PROBLEM TO SOLVE –
Return the listing in full, word for word.

DATA FOR THE TASK –

(* ===== verification/WsConnect.v ===== *)
(** * The WebSocket connection (ws/src/connect.rs)

    The handlers of the events of a TCP connection that carries a WebSocket session:
    readable, written, closed and timed out, with the control frames and the closing
    of the connection. The connection is any [ByteSource] that also takes writes; the
    sub-protocol ([ChildProtocol]) is an argument. *)

From S2P Require Import Prelude ByteSource SocketContext WsFrame WsSession.

(** [WsSocket]: the connection, by its unique id, and its compression window. *)
Record WsSocket := mkWsSocket { ws_uid : Z; window_bits : Z }.

Definition CLOSE_NORMAL_CODE : Z := 1000.
Definition CLOSE_GOING_AWAY_CODE : Z := 1001.

(** [ChildProtocol]; the session is handed over as a writable reference. Its futures may
    panic or wait for ever. *)
Record ChildProtocol (S C : Type) := {
  decode_protocol : S -> WsSession C -> outcome (S * WsSession C * io_result unit);
  close_protocol : S -> WsSession C -> io_result unit -> S;
  protocol_timeout : Z -> S -> WsSession C -> outcome (S * WsSession C * io_result unit);
}.
Arguments decode_protocol {S C} c.
Arguments close_protocol {S C} c.
Arguments protocol_timeout {S C} c.

Section connect.
Context {S C : Type} `{Transport S}.
Variable protocol : ChildProtocol S C.

(** The connection and its context. *)
Definition conn : Type := S * SocketContext (WsSession C).

(** The status code of a close frame. *)
Definition close_code (reason : io_result unit) : list Z :=
  let code := match reason with Err _ => CLOSE_GOING_AWAY_CODE | Ok _ => CLOSE_NORMAL_CODE end in
  [Z.land (Z.shiftr code 8) 0xff; Z.land code 0xff].

(** [close]: a close frame, then the TCP connection. *)
Definition close (reason : io_result unit) (s : S) : outcome (S * io_result unit) :=
  let frame := control_with_payload (frame_type_to TClose) (Some (close_code reason)) in
  buf ← lift (frame_to frame);
  match tr_write_ready buf s with
  | (s, Err _) => Done (tr_close (Err Other) s)
  | (s, Ok _) => Done (tr_close reason s)
  end.

(** [WsSocket::send] *)
Definition send (msg_type : WsFrameType) (window : Z) (p : list Z) (s : S)
    : outcome (S * io_result unit) :=
  frame ← lift (single_with_window_bits_and_payload (frame_type_to msg_type) window p);
  wb ← lift (into_write_buf frame);
  match wb with
  | Some buf => Done (tr_write_ready buf s)
  | None => Done (s, Err InvalidData)
  end.

(** [WsSocket::broadcast]: the window of the first connection; the results of the
    writes are ignored. The connections are shared, so they are written to in the
    store, by unique id. *)
Definition broadcast (connects : list WsSocket) (msg_type : WsFrameType) (p : list Z)
    (store : gmap Z S) : outcome (gmap Z S * io_result unit) :=
  match connects with
  | [] => Done (store, Ok tt)
  | c0 :: _ =>
      frame ← lift (single_with_window_bits_and_payload (frame_type_to msg_type) (window_bits c0) p);
      wb ← lift (into_write_buf frame);
      match wb with
      | Some buf =>
          Done (foldl (fun st c => alter (fun s => (tr_write_ready buf s).1) (ws_uid c) st)
                  store connects, Ok tt)
      | None => Done (store, Err InvalidData)
      end
  end.

(** ** Reading *)

(** The loop of [handle_readed] that reads frames: [inl] are the frames read, [inr]
    is the early return after too many. *)
Fixpoint read_frames (fuel : nat) (frames : list WsFrame) (s : S)
    : outcome ((list WsFrame * S) + S) :=
  match fuel with
  | O => NoFuel
  | Datatypes.S fuel' =>
      if decide (0 < length (src_buffered s)) then
        match read_head default_frame s with
        | Pending => Blocked
        | Panicked => Panic
        | OutOfFuel => NoFuel
        | Returned frame s =>
            let frames := frames ++ [frame] in
            if decide (128 < length frames) then
              r ← close (Err Other) s; Done (inr r.1)
            else read_frames fuel' frames s
        end
      else Done (inl (frames, s))
  end.

(** The loop returns at the latest when the 129th frame has been read. *)
Definition FRAMES_FUEL : nat := 130.

(** [resp_control] *)
Definition resp_control (t : WsFrameType) (p : option (list Z)) (s : S) : outcome S :=
  match t with
  | TClose | TPong =>
      buf ← lift (frame_to (control_with_payload (frame_type_to t) p));
      match tr_write_ready buf s with
      | (s, Err _) => Done (tr_close (Err Other) s).1
      | (s, Ok _) => Done s
      end
  | _ => Done s
  end.

(** [handle_control]; a message of one byte makes the index [bin[1]] panic. *)
Definition handle_control (c : conn) : outcome conn :=
  let '(s, ctx) := c in
  match get ctx with
  | None => Panic
  | Some a =>
      match get_type (data a) with
      | TClose =>
          match as_mut (get ctx) with
          | Some w =>
              let w := set_status Closing w in
              let '(w, bin) := pop_msg w in
              p ← match bin with
                  | [] => Done None
                  | [_] => Panic
                  | b0 :: b1 :: _ => Done (Some [b0; b1])
                  end;
              s ← resp_control TClose p s;
              Done (s, put_mut (reset w) ctx)
          | None => Done ((tr_close (Err Other) s).1, ctx)
          end
      | TPing =>
          match as_mut (get ctx) with
          | Some w =>
              let '(w, bin) := pop_msg w in
              s ← resp_control TPong (match bin with [] => None | _ => Some bin end) s;
              Done (s, put_mut (reset w) ctx)
          | None => Done ((tr_close (Err Other) s).1, ctx)
          end
      | TPong => Done c
      | _ => Done ((tr_close (Err Other) s).1, ctx)
      end
  end.

(** Handing a complete message to the sub-protocol; then the frame type is reset. *)
Definition decode (w : WsSession C) (s : S) (ctx : SocketContext (WsSession C)) : outcome conn :=
  r ← decode_protocol protocol s w;
  let '(s, w, result) := r in
  s ← match result with
      | Err e => r ← close (Err e) s; Done r.1
      | Ok _ => Done s
      end;
  Done (s, put_mut (reset w) ctx).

SOLUTION BELOW –
(* ===== verification/WsConnect.v ===== *)
(** * The WebSocket connection (ws/src/connect.rs)

    The handlers of the events of a TCP connection that carries a WebSocket session:
    readable, written, closed and timed out, with the control frames and the closing
    of the connection. The connection is any [ByteSource] that also takes writes; the
    sub-protocol ([ChildProtocol]) is an argument. *)

From S2P Require Import Prelude ByteSource SocketContext WsFrame WsSession.

(** [WsSocket]: the connection, by its unique id, and its compression window. *)
Record WsSocket := mkWsSocket { ws_uid : Z; window_bits : Z }.

Definition CLOSE_NORMAL_CODE : Z := 1000.
Definition CLOSE_GOING_AWAY_CODE : Z := 1001.

(** [ChildProtocol]; the session is handed over as a writable reference. Its futures may
    panic or wait for ever. *)
Record ChildProtocol (S C : Type) := {
  decode_protocol : S -> WsSession C -> outcome (S * WsSession C * io_result unit);
  close_protocol : S -> WsSession C -> io_result unit -> S;
  protocol_timeout : Z -> S -> WsSession C -> outcome (S * WsSession C * io_result unit);
}.
Arguments decode_protocol {S C} c.
Arguments close_protocol {S C} c.
Arguments protocol_timeout {S C} c.

Section connect.
Context {S C : Type} `{Transport S}.
Variable protocol : ChildProtocol S C.

(** The connection and its context. *)
Definition conn : Type := S * SocketContext (WsSession C).

(** The status code of a close frame. *)
Definition close_code (reason : io_result unit) : list Z :=
  let code := match reason with Err _ => CLOSE_GOING_AWAY_CODE | Ok _ => CLOSE_NORMAL_CODE end in
  [Z.land (Z.shiftr code 8) 0xff; Z.land code 0xff].

(** [close]: a close frame, then the TCP connection. *)
Definition close (reason : io_result unit) (s : S) : outcome (S * io_result unit) :=
  let frame := control_with_payload (frame_type_to TClose) (Some (close_code reason)) in
  buf ← lift (frame_to frame);
  match tr_write_ready buf s with
  | (s, Err _) => Done (tr_close (Err Other) s)
  | (s, Ok _) => Done (tr_close reason s)
  end.

(** [WsSocket::send] *)
Definition send (msg_type : WsFrameType) (window : Z) (p : list Z) (s : S)
    : outcome (S * io_result unit) :=
  frame ← lift (single_with_window_bits_and_payload (frame_type_to msg_type) window p);
  wb ← lift (into_write_buf frame);
  match wb with
  | Some buf => Done (tr_write_ready buf s)
  | None => Done (s, Err InvalidData)
  end.

(** [WsSocket::broadcast]: the window of the first connection; the results of the
    writes are ignored. The connections are shared, so they are written to in the
    store, by unique id. *)
Definition broadcast (connects : list WsSocket) (msg_type : WsFrameType) (p : list Z)
    (store : gmap Z S) : outcome (gmap Z S * io_result unit) :=
  match connects with
  | [] => Done (store, Ok tt)
  | c0 :: _ =>
      frame ← lift (single_with_window_bits_and_payload (frame_type_to msg_type) (window_bits c0) p);
      wb ← lift (into_write_buf frame);
      match wb with
      | Some buf =>
          Done (foldl (fun st c => alter (fun s => (tr_write_ready buf s).1) (ws_uid c) st)
                  store connects, Ok tt)
      | None => Done (store, Err InvalidData)
      end
  end.

(** ** Reading *)

(** The loop of [handle_readed] that reads frames: [inl] are the frames read, [inr]
    is the early return after too many. *)
Fixpoint read_frames (fuel : nat) (frames : list WsFrame) (s : S)
    : outcome ((list WsFrame * S) + S) :=
  match fuel with
  | O => NoFuel
  | Datatypes.S fuel' =>
      if decide (0 < length (src_buffered s)) then
        match read_head default_frame s with
        | Pending => Blocked
        | Panicked => Panic
        | OutOfFuel => NoFuel
        | Returned frame s =>
            let frames := frames ++ [frame] in
            if decide (128 < length frames) then
              r ← close (Err Other) s; Done (inr r.1)
            else read_frames fuel' frames s
        end
      else Done (inl (frames, s))
  end.

(** The loop returns at the latest when the 129th frame has been read. *)
Definition FRAMES_FUEL : nat := 130.

(** [resp_control] *)
Definition resp_control (t : WsFrameType) (p : option (list Z)) (s : S) : outcome S :=
  match t with
  | TClose | TPong =>
      buf ← lift (frame_to (control_with_payload (frame_type_to t) p));
      match tr_write_ready buf s with
      | (s, Err _) => Done (tr_close (Err Other) s).1
      | (s, Ok _) => Done s
      end
  | _ => Done s
  end.

(** [handle_control]; a message of one byte makes the index [bin[1]] panic. *)
Definition handle_control (c : conn) : outcome conn :=
  let '(s, ctx) := c in
  match get ctx with
  | None => Panic
  | Some a =>
      match get_type (data a) with
      | TClose =>
          match as_mut (get ctx) with
          | Some w =>
              let w := set_status Closing w in
              let '(w, bin) := pop_msg w in
              p ← match bin with
                  | [] => Done None
                  | [_] => Panic
                  | b0 :: b1 :: _ => Done (Some [b0; b1])
                  end;
              s ← resp_control TClose p s;
              Done (s, put_mut (reset w) ctx)
          | None => Done ((tr_close (Err Other) s).1, ctx)
          end
      | TPing =>
          match as_mut (get ctx) with
          | Some w =>
              let '(w, bin) := pop_msg w in
              s ← resp_control TPong (match bin with [] => None | _ => Some bin end) s;
              Done (s, put_mut (reset w) ctx)
          | None => Done ((tr_close (Err Other) s).1, ctx)
          end
      | TPong => Done c
      | _ => Done ((tr_close (Err Other) s).1, ctx)
      end
  end.

(** Handing a complete message to the sub-protocol; then the frame type is reset. *)
Definition decode (w : WsSession C) (s : S) (ctx : SocketContext (WsSession C)) : outcome conn :=
  r ← decode_protocol protocol s w;
  let '(s, w, result) := r in
  s ← match result with
      | Err e => r ← close (Err e) s; Done r.1
      | Ok _ => Done s
      end;
  Done (s, put_mut (reset w) ctx).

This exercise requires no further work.